Sin embargo, para entonces ya había perdido las esperanzas de poder recurrir a la ayuda de los guardianes. Sabía que el Nosferatu no se lo permitiría. La monstruosa criatura que lo recubría había logrado infiltrarse misteriosamente en su conciencia, leyéndole cada uno de sus pensamientos en el mismo instante en que cobraba forma. Y haría lo que fuera para impedir que su prisionero recuperara la libertad, porque eso significaría para ella volver al estado inanimado, perder aquella vida robada que le había permitido, después de varios siglos de inmovilidad, salir de su escondite en busca de sus propios objetivos.

Pero ¿qué objetivos? Por más que se esforzaba, Álex no conseguía imaginar cuáles podían ser los propósitos del monstruo. Era posible que el Nosferatu no actuase por su propia voluntad, sino que alguien, en la distancia, lo estuviese manejando. Pero, en tal caso, ¿quién podía ser ese alguien? ¿Armand? Sí, tenía que ser Armand; o, mejor dicho, el impostor que había adoptado la apariencia del difunto mago para hacerse pasar por él.

De repente, Álex sintió un violento golpe en el hombro derecho. Se detuvo, sobresaltado. Aún no había conseguido acostumbrarse a tener que padecer los sufrimientos de un cuerpo que, en realidad, no le pertenecía. Se frotó con su mano transparente el hombro dolorido mientras sus ojos se fijaban en el hombre contra el cual se había golpeado.

Era un norteamericano de mediana edad. Un tipo alto y fornido, con un sombrero tejano y camisa de cuadros sobre unos desgastados pantalones vaqueros. Miraba a derecha e izquierda, conmocionado por el golpe, y evidentemente malhumorado por no haberlo visto venir.

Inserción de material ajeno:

Lemma configured_waits cli (w : nworld) e (r := run_configured initial_hash open_db manifest_dir writable new_ecdsa_document generated parse_text cli w) :
  Forall inward (w_out w) -> e ∈ w_out (exec_world r) -> outward e = true ->
  exists id c, CoreStarted id c ∈ w_out (exec_world r) /\ (NodeStart.bootstrap_txs c <> None -> head (w_answers w) = Some GenesisExecuted).
Proof.
  intros Hw Hin He. subst r. unfold run_configured in *.
  apply past in Hin as (k & w1 & R1 & Hw1 & Hin); [|apply p2p_keys_inward|done|done]. pose proof (keys_quiet _ _ _ _ R1) as (_ & Ha1 & _).
  apply past in Hin as (keypair & w2 & R2 & Hw2 & Hin); [|apply new_ecdsa_inward|done|done]. pose proof (new_ecdsa_keys _ _ _ _ R2) as (_ & Ha2 & _).
  rewrite bind_eq, R1, bind_eq, R2. destruct keypair as [keypair|]; [|rewrite Forall_forall in Hw2; specialize (Hw2 e Hin); unfold inward in Hw2; congruence].
  apply past in Hin as (id & w3 & R3 & Hw3 & Hin); [|frames|done|done]. rewrite bind_eq, R3. apply expect_ret_inv in R3 as [_ ->].
  rewrite bind_eq in *. cbn [get_state] in *. 
  apply past in Hin as (x & w5 & R5 & Hw5 & Hin); [|frames|done|done]. rewrite bind_eq, R5. apply expect_ret_inv in R5 as [_ ->]. destruct x as [c db].
  apply past in Hin as (u & w6 & R6 & Hw6 & Hin); [|apply services_inward|done|done]. rewrite bind_eq, R6.
  destruct u. apply start_services_inv in R6 as (Ho6 & _ & _ & Hans). exists id, c. split; [|by rewrite <- Ha1, <- Ha2].
  apply stays; [unfold get_public_ip, http_get; by frames|]. rewrite Ho6. apply elem_of_app. right. by left.
Qed.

Intentaba descubrir quién había sido el bromista que tan hábilmente se había escabullido después de lanzarse contra él, pero a su alrededor no había más que jubilados y parejas jóvenes de su mismo grupo, un rebaño de turistas incapaces de atacarlo, y menos aún de disimular en una situación como aquella. El tipo parecía tener claro que el golpe no podía proceder de sus compañeros, pero por más que buscaba al intruso responsable, no lo encontraba. Era evidente que no podía ver a Álex, y que ni siquiera notaba su presencia.

Después de varios intentos desesperados por llamar la atención de aquel tipo (gritos y súplicas que ni siquiera el propio Álex llegó a oír), el muchacho se dio la vuelta y comenzó a alejarse del grupo de turistas, completamente derrotado. Esta vez, la piel del Nosferatu no se opuso a sus movimientos. Al contrario, era como si le diese alas, como si le permitiese deslizarse sobre el pavimento con tanta ligereza como si flotara, conduciéndolo a través de una ancha plaza de edificios casi simétricos que Álex identificó como el centro del ghetto judío, hasta una callejuela lateral donde, de buenas a primeras, detuvo bruscamente su avance.

Álex miró desorientado a su alrededor. En la calle no había más que una pareja de jóvenes a punto de entrar en una casa viejísima.

El muchacho ahogó un grito al reconocer a la muchacha. Era Jana…

Pero cuando desvió los ojos hacia el chico que la acompañaba, su sorpresa se transformó en terror.

No podía creer lo que estaba viendo; o, mejor dicho, no deseaba creerlo.

Era imposible. Era un error, un monumental error de la naturaleza. O, peor aún, un terrible engaño, un maleficio de la peor especie…

Porque el muchacho que tenía delante, el joven que apoyaba distraídamente una mano en el hombro de Jana mientras con la otra tanteaba el dintel de piedra de la puerta, no era otro que él mismo. O, al menos, tenía el mismo aspecto que él. Que Álex. O, mejor dicho, que el antiguo Álex, el Álex que iba y venía por donde quería, que era libre para hacer lo que quisiera…

El Álex que no estaba atrapado en un cuerpo siniestro, en la oscuridad de una prisión con forma humana, a medio camino entre los muertos y los vivos.